(Stored data entries)
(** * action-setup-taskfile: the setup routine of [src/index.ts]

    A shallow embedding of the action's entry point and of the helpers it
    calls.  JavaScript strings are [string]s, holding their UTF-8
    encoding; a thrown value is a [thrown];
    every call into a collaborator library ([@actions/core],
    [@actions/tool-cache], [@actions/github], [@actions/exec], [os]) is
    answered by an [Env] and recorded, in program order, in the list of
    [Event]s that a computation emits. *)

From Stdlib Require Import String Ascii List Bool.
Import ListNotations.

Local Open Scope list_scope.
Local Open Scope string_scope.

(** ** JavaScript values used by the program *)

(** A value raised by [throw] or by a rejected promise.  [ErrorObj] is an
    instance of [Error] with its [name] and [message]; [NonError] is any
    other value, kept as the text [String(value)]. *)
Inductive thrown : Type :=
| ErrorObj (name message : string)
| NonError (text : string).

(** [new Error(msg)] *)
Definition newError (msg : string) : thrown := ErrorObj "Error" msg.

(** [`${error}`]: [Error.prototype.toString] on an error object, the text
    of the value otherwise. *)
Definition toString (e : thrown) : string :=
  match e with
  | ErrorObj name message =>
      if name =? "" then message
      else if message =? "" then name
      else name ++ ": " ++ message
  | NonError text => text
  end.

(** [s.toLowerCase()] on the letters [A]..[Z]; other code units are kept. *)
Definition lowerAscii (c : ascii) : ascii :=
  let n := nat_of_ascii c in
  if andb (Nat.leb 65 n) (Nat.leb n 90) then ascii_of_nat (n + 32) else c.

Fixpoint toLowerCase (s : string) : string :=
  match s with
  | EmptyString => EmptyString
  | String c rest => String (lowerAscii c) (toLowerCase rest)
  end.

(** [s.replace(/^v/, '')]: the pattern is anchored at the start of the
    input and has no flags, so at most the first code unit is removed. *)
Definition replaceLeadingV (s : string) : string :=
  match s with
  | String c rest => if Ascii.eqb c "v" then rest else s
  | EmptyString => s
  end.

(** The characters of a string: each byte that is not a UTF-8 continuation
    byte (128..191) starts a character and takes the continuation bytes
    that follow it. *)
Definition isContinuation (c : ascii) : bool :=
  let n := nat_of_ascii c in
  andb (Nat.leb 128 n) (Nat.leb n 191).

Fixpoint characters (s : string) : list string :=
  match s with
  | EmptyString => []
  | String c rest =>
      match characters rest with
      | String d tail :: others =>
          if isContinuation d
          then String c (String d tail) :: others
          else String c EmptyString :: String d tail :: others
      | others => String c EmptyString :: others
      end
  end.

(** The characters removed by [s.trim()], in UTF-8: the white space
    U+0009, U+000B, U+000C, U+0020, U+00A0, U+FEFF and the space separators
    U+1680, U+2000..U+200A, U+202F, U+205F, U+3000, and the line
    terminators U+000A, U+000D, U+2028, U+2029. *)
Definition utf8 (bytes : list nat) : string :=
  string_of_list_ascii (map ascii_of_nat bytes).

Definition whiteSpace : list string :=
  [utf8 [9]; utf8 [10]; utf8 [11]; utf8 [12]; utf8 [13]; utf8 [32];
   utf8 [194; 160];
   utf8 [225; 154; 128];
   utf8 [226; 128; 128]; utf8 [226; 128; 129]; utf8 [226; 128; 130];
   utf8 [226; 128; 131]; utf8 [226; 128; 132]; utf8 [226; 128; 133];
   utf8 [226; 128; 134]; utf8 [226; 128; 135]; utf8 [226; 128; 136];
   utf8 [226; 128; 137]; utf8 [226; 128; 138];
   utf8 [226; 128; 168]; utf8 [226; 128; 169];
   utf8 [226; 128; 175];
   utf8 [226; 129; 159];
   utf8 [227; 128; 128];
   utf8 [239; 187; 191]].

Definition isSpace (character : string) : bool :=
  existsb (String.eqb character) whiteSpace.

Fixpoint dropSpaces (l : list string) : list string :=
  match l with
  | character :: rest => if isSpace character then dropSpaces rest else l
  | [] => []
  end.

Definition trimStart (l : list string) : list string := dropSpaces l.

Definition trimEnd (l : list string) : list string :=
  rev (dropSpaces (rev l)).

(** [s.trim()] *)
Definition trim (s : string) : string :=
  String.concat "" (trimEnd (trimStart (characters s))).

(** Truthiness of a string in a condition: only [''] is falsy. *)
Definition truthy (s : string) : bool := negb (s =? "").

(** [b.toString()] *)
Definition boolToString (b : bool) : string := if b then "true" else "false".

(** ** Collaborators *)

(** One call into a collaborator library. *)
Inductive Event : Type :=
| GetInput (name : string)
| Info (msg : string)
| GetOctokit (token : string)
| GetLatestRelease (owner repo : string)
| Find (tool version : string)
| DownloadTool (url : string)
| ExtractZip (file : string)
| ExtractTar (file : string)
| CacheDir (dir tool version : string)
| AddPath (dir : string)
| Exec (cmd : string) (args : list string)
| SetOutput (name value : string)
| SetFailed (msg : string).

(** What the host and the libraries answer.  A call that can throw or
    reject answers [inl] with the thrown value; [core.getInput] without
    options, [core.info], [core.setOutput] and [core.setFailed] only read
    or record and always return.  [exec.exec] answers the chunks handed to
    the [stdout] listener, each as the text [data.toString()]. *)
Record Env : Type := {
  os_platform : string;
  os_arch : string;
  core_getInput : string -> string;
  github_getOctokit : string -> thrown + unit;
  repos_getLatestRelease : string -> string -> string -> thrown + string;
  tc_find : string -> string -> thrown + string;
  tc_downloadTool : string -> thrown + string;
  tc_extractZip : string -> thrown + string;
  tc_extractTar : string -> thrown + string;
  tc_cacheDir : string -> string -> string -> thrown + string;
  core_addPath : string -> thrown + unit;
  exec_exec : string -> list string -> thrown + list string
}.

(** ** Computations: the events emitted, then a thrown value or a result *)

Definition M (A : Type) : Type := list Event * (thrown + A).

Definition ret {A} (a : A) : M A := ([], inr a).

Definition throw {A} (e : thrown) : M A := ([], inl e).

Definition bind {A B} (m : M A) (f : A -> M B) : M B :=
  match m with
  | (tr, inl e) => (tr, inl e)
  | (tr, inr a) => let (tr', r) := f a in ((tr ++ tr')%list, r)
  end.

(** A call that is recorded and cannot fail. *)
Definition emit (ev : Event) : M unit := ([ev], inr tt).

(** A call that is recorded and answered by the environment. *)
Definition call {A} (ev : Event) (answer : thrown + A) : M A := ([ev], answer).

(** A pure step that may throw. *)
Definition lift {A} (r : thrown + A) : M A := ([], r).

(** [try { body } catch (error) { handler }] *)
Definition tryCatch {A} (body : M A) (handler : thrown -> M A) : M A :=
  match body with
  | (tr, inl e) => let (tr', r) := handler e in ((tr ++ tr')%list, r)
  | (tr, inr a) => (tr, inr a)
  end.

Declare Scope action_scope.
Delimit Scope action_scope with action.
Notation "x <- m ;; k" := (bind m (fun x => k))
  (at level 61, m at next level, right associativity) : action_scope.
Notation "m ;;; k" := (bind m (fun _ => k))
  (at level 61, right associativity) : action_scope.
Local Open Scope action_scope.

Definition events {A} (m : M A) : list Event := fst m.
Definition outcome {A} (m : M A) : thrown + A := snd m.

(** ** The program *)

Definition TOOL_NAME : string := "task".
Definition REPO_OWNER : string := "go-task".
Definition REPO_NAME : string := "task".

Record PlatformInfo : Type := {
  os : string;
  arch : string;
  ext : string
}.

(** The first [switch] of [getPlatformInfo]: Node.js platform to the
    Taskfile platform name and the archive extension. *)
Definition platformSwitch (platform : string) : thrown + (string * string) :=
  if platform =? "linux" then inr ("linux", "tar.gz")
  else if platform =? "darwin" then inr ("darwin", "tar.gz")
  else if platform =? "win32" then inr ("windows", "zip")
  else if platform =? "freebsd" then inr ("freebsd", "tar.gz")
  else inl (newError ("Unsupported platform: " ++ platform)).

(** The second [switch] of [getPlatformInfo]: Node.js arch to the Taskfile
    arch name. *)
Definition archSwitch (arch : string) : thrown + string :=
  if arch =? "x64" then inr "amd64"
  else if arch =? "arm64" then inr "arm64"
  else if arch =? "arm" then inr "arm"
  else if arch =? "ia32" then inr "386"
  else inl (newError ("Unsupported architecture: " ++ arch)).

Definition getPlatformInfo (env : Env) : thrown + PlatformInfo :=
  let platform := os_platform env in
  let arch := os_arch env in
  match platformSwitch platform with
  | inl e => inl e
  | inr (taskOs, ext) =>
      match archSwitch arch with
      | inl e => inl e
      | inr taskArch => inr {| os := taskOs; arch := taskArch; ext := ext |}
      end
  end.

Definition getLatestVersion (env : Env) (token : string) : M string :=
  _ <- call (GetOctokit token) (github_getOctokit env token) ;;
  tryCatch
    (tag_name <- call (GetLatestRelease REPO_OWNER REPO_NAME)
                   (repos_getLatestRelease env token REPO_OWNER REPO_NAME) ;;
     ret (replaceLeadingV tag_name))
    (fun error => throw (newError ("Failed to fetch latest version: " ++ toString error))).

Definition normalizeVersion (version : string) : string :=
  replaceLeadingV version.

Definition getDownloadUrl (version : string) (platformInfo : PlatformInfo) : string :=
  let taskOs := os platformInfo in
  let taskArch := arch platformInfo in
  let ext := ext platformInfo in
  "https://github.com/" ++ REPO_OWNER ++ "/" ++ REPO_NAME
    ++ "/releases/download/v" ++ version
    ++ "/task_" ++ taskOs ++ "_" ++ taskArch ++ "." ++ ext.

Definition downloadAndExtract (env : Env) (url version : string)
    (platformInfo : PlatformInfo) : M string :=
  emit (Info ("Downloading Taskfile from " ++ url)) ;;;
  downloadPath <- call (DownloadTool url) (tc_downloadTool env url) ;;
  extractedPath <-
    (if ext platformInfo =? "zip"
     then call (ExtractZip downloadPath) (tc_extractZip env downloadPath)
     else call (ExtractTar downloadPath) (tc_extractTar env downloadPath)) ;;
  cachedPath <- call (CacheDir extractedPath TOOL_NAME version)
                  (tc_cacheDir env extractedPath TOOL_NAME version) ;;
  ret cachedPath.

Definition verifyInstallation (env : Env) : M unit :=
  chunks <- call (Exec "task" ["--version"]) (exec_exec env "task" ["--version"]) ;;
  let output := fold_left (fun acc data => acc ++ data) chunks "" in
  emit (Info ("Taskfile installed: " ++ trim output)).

• Task goal
Every line above from the line with "Definition M (A" to the line with "(r : thrown", inclusive, must be returned exactly; no other line belongs in the reply.

• Answer box
Definition M (A : Type) : Type := list Event * (thrown + A).

Definition ret {A} (a : A) : M A := ([], inr a).

Definition throw {A} (e : thrown) : M A := ([], inl e).

Definition bind {A B} (m : M A) (f : A -> M B) : M B :=
  match m with
  | (tr, inl e) => (tr, inl e)
  | (tr, inr a) => let (tr', r) := f a in ((tr ++ tr')%list, r)
  end.

(** A call that is recorded and cannot fail. *)
Definition emit (ev : Event) : M unit := ([ev], inr tt).

(** A call that is recorded and answered by the environment. *)
Definition call {A} (ev : Event) (answer : thrown + A) : M A := ([ev], answer).

(** A pure step that may throw. *)
Definition lift {A} (r : thrown + A) : M A := ([], r).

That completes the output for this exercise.